Task to carry out –
This task is to restate all of the entries exactly.

Dataset records –
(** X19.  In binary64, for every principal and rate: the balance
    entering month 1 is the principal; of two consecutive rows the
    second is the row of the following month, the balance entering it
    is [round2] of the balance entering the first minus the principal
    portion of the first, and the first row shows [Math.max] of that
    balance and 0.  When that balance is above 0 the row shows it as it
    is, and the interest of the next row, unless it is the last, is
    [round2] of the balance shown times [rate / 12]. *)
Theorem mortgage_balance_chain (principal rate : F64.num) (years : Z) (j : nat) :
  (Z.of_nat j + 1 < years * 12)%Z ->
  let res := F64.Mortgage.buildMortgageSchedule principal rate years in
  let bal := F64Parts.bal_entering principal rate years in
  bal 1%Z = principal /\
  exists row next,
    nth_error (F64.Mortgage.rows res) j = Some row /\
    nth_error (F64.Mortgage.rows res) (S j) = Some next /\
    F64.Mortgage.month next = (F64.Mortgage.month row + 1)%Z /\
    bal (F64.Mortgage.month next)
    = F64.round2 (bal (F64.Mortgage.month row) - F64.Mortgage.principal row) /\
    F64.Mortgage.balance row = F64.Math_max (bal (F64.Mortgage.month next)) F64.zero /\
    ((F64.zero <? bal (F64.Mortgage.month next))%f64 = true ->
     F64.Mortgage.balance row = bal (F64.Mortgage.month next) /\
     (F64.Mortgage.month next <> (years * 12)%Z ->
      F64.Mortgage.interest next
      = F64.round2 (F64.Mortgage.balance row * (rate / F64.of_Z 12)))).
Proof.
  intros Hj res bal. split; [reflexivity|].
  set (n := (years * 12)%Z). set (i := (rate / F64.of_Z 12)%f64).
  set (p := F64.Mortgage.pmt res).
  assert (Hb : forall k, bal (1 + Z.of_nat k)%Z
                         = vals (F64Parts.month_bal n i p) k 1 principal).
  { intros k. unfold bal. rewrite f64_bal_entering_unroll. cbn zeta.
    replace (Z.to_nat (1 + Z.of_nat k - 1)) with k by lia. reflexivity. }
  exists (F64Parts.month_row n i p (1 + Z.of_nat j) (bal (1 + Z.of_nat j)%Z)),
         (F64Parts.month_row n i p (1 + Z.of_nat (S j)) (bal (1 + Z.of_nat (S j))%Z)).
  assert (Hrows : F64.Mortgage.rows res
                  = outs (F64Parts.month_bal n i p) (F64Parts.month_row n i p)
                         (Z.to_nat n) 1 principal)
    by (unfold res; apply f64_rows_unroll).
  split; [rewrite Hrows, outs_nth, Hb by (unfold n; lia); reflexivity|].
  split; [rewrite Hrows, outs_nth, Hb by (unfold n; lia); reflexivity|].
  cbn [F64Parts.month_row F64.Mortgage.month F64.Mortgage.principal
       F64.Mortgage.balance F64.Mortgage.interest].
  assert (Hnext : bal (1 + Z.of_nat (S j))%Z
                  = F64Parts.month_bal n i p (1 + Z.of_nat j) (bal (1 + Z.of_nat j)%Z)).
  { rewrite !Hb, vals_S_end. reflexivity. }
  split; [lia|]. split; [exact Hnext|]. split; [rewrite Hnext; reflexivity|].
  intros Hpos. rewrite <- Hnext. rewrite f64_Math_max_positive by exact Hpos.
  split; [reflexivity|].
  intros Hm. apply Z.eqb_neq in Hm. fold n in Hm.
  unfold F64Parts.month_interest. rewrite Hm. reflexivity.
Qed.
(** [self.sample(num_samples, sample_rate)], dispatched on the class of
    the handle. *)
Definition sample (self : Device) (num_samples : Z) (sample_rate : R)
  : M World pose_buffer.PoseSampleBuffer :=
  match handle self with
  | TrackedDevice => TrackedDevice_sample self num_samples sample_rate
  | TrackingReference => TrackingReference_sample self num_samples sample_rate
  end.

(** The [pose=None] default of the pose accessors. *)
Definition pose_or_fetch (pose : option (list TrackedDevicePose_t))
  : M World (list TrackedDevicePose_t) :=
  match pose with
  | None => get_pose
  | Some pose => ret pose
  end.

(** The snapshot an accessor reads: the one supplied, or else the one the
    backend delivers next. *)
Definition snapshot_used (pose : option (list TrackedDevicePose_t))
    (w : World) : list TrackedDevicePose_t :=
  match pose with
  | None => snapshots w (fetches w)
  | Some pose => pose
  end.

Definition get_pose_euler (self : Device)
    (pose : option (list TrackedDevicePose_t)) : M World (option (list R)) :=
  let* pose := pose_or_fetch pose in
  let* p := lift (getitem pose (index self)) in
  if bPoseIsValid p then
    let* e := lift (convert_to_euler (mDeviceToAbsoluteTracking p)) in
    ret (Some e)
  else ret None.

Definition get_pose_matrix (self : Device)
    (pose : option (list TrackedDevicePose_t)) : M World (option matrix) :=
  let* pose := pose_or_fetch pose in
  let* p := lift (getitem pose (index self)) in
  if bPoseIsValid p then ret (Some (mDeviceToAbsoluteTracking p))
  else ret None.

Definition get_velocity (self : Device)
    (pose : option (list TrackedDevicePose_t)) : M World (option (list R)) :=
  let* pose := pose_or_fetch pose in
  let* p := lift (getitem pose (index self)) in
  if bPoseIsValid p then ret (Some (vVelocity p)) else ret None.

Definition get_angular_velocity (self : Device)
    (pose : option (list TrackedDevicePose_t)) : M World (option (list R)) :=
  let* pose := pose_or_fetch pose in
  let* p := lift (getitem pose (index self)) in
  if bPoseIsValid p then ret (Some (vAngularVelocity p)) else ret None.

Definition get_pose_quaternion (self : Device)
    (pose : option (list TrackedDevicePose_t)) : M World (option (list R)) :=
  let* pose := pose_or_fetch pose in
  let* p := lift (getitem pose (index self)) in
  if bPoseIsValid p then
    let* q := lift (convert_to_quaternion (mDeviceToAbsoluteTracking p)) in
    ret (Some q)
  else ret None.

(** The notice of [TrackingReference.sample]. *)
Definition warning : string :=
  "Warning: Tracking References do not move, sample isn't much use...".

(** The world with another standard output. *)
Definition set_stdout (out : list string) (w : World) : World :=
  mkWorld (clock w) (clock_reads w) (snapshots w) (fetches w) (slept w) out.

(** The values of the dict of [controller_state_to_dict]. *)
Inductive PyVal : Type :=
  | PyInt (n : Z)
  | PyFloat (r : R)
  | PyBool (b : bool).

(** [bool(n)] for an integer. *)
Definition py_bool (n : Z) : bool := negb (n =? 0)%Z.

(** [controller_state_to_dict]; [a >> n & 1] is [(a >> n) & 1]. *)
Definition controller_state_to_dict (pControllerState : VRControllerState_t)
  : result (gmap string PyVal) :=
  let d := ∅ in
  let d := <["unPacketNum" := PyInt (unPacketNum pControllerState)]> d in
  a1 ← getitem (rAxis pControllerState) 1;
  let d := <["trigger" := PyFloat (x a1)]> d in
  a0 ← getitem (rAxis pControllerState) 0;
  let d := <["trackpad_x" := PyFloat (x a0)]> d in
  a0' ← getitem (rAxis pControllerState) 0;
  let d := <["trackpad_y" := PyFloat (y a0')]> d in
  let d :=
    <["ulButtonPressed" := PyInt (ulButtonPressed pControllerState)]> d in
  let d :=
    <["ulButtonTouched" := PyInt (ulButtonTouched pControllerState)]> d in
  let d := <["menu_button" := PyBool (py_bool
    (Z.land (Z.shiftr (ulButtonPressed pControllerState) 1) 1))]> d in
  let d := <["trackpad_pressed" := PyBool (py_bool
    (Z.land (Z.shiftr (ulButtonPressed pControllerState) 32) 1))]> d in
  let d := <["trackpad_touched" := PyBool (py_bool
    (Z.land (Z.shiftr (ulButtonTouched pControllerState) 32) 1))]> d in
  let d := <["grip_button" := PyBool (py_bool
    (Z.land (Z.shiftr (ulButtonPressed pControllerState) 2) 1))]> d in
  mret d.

Your solution –
(** X19.  In binary64, for every principal and rate: the balance
    entering month 1 is the principal; of two consecutive rows the
    second is the row of the following month, the balance entering it
    is [round2] of the balance entering the first minus the principal
    portion of the first, and the first row shows [Math.max] of that
    balance and 0.  When that balance is above 0 the row shows it as it
    is, and the interest of the next row, unless it is the last, is
    [round2] of the balance shown times [rate / 12]. *)
Theorem mortgage_balance_chain (principal rate : F64.num) (years : Z) (j : nat) :
  (Z.of_nat j + 1 < years * 12)%Z ->
  let res := F64.Mortgage.buildMortgageSchedule principal rate years in
  let bal := F64Parts.bal_entering principal rate years in
  bal 1%Z = principal /\
  exists row next,
    nth_error (F64.Mortgage.rows res) j = Some row /\
    nth_error (F64.Mortgage.rows res) (S j) = Some next /\
    F64.Mortgage.month next = (F64.Mortgage.month row + 1)%Z /\
    bal (F64.Mortgage.month next)
    = F64.round2 (bal (F64.Mortgage.month row) - F64.Mortgage.principal row) /\
    F64.Mortgage.balance row = F64.Math_max (bal (F64.Mortgage.month next)) F64.zero /\
    ((F64.zero <? bal (F64.Mortgage.month next))%f64 = true ->
     F64.Mortgage.balance row = bal (F64.Mortgage.month next) /\
     (F64.Mortgage.month next <> (years * 12)%Z ->
      F64.Mortgage.interest next
      = F64.round2 (F64.Mortgage.balance row * (rate / F64.of_Z 12)))).
Proof.
  intros Hj res bal. split; [reflexivity|].
  set (n := (years * 12)%Z). set (i := (rate / F64.of_Z 12)%f64).
  set (p := F64.Mortgage.pmt res).
  assert (Hb : forall k, bal (1 + Z.of_nat k)%Z
                         = vals (F64Parts.month_bal n i p) k 1 principal).
  { intros k. unfold bal. rewrite f64_bal_entering_unroll. cbn zeta.
    replace (Z.to_nat (1 + Z.of_nat k - 1)) with k by lia. reflexivity. }
  exists (F64Parts.month_row n i p (1 + Z.of_nat j) (bal (1 + Z.of_nat j)%Z)),
         (F64Parts.month_row n i p (1 + Z.of_nat (S j)) (bal (1 + Z.of_nat (S j))%Z)).
  assert (Hrows : F64.Mortgage.rows res
                  = outs (F64Parts.month_bal n i p) (F64Parts.month_row n i p)
                         (Z.to_nat n) 1 principal)
    by (unfold res; apply f64_rows_unroll).
  split; [rewrite Hrows, outs_nth, Hb by (unfold n; lia); reflexivity|].
  split; [rewrite Hrows, outs_nth, Hb by (unfold n; lia); reflexivity|].
  cbn [F64Parts.month_row F64.Mortgage.month F64.Mortgage.principal
       F64.Mortgage.balance F64.Mortgage.interest].
  assert (Hnext : bal (1 + Z.of_nat (S j))%Z
                  = F64Parts.month_bal n i p (1 + Z.of_nat j) (bal (1 + Z.of_nat j)%Z)).
  { rewrite !Hb, vals_S_end. reflexivity. }
  split; [lia|]. split; [exact Hnext|]. split; [rewrite Hnext; reflexivity|].
  intros Hpos. rewrite <- Hnext. rewrite f64_Math_max_positive by exact Hpos.
  split; [reflexivity|].
  intros Hm. apply Z.eqb_neq in Hm. fold n in Hm.
  unfold F64Parts.month_interest. rewrite Hm. reflexivity.
Qed.
(** [self.sample(num_samples, sample_rate)], dispatched on the class of
    the handle. *)
Definition sample (self : Device) (num_samples : Z) (sample_rate : R)
  : M World pose_buffer.PoseSampleBuffer :=
  match handle self with
  | TrackedDevice => TrackedDevice_sample self num_samples sample_rate
  | TrackingReference => TrackingReference_sample self num_samples sample_rate
  end.

(** The [pose=None] default of the pose accessors. *)
Definition pose_or_fetch (pose : option (list TrackedDevicePose_t))
  : M World (list TrackedDevicePose_t) :=
  match pose with
  | None => get_pose
  | Some pose => ret pose
  end.

(** The snapshot an accessor reads: the one supplied, or else the one the
    backend delivers next. *)
Definition snapshot_used (pose : option (list TrackedDevicePose_t))
    (w : World) : list TrackedDevicePose_t :=
  match pose with
  | None => snapshots w (fetches w)
  | Some pose => pose
  end.

Definition get_pose_euler (self : Device)
    (pose : option (list TrackedDevicePose_t)) : M World (option (list R)) :=
  let* pose := pose_or_fetch pose in
  let* p := lift (getitem pose (index self)) in
  if bPoseIsValid p then
    let* e := lift (convert_to_euler (mDeviceToAbsoluteTracking p)) in
    ret (Some e)
  else ret None.

Definition get_pose_matrix (self : Device)
    (pose : option (list TrackedDevicePose_t)) : M World (option matrix) :=
  let* pose := pose_or_fetch pose in
  let* p := lift (getitem pose (index self)) in
  if bPoseIsValid p then ret (Some (mDeviceToAbsoluteTracking p))
  else ret None.

Definition get_velocity (self : Device)
    (pose : option (list TrackedDevicePose_t)) : M World (option (list R)) :=
  let* pose := pose_or_fetch pose in
  let* p := lift (getitem pose (index self)) in
  if bPoseIsValid p then ret (Some (vVelocity p)) else ret None.

Definition get_angular_velocity (self : Device)
    (pose : option (list TrackedDevicePose_t)) : M World (option (list R)) :=
  let* pose := pose_or_fetch pose in
  let* p := lift (getitem pose (index self)) in
  if bPoseIsValid p then ret (Some (vAngularVelocity p)) else ret None.

Definition get_pose_quaternion (self : Device)
    (pose : option (list TrackedDevicePose_t)) : M World (option (list R)) :=
  let* pose := pose_or_fetch pose in
  let* p := lift (getitem pose (index self)) in
  if bPoseIsValid p then
    let* q := lift (convert_to_quaternion (mDeviceToAbsoluteTracking p)) in
    ret (Some q)
  else ret None.

(** The notice of [TrackingReference.sample]. *)
Definition warning : string :=
  "Warning: Tracking References do not move, sample isn't much use...".

(** The world with another standard output. *)
Definition set_stdout (out : list string) (w : World) : World :=
  mkWorld (clock w) (clock_reads w) (snapshots w) (fetches w) (slept w) out.

(** The values of the dict of [controller_state_to_dict]. *)
Inductive PyVal : Type :=
  | PyInt (n : Z)
  | PyFloat (r : R)
  | PyBool (b : bool).

(** [bool(n)] for an integer. *)
Definition py_bool (n : Z) : bool := negb (n =? 0)%Z.

(** [controller_state_to_dict]; [a >> n & 1] is [(a >> n) & 1]. *)
Definition controller_state_to_dict (pControllerState : VRControllerState_t)
  : result (gmap string PyVal) :=
  let d := ∅ in
  let d := <["unPacketNum" := PyInt (unPacketNum pControllerState)]> d in
  a1 ← getitem (rAxis pControllerState) 1;
  let d := <["trigger" := PyFloat (x a1)]> d in
  a0 ← getitem (rAxis pControllerState) 0;
  let d := <["trackpad_x" := PyFloat (x a0)]> d in
  a0' ← getitem (rAxis pControllerState) 0;
  let d := <["trackpad_y" := PyFloat (y a0')]> d in
  let d :=
    <["ulButtonPressed" := PyInt (ulButtonPressed pControllerState)]> d in
  let d :=
    <["ulButtonTouched" := PyInt (ulButtonTouched pControllerState)]> d in
  let d := <["menu_button" := PyBool (py_bool
    (Z.land (Z.shiftr (ulButtonPressed pControllerState) 1) 1))]> d in
  let d := <["trackpad_pressed" := PyBool (py_bool
    (Z.land (Z.shiftr (ulButtonPressed pControllerState) 32) 1))]> d in
  let d := <["trackpad_touched" := PyBool (py_bool
    (Z.land (Z.shiftr (ulButtonTouched pControllerState) 32) 1))]> d in
  let d := <["grip_button" := PyBool (py_bool
    (Z.land (Z.shiftr (ulButtonPressed pControllerState) 2) 1))]> d in
  mret d.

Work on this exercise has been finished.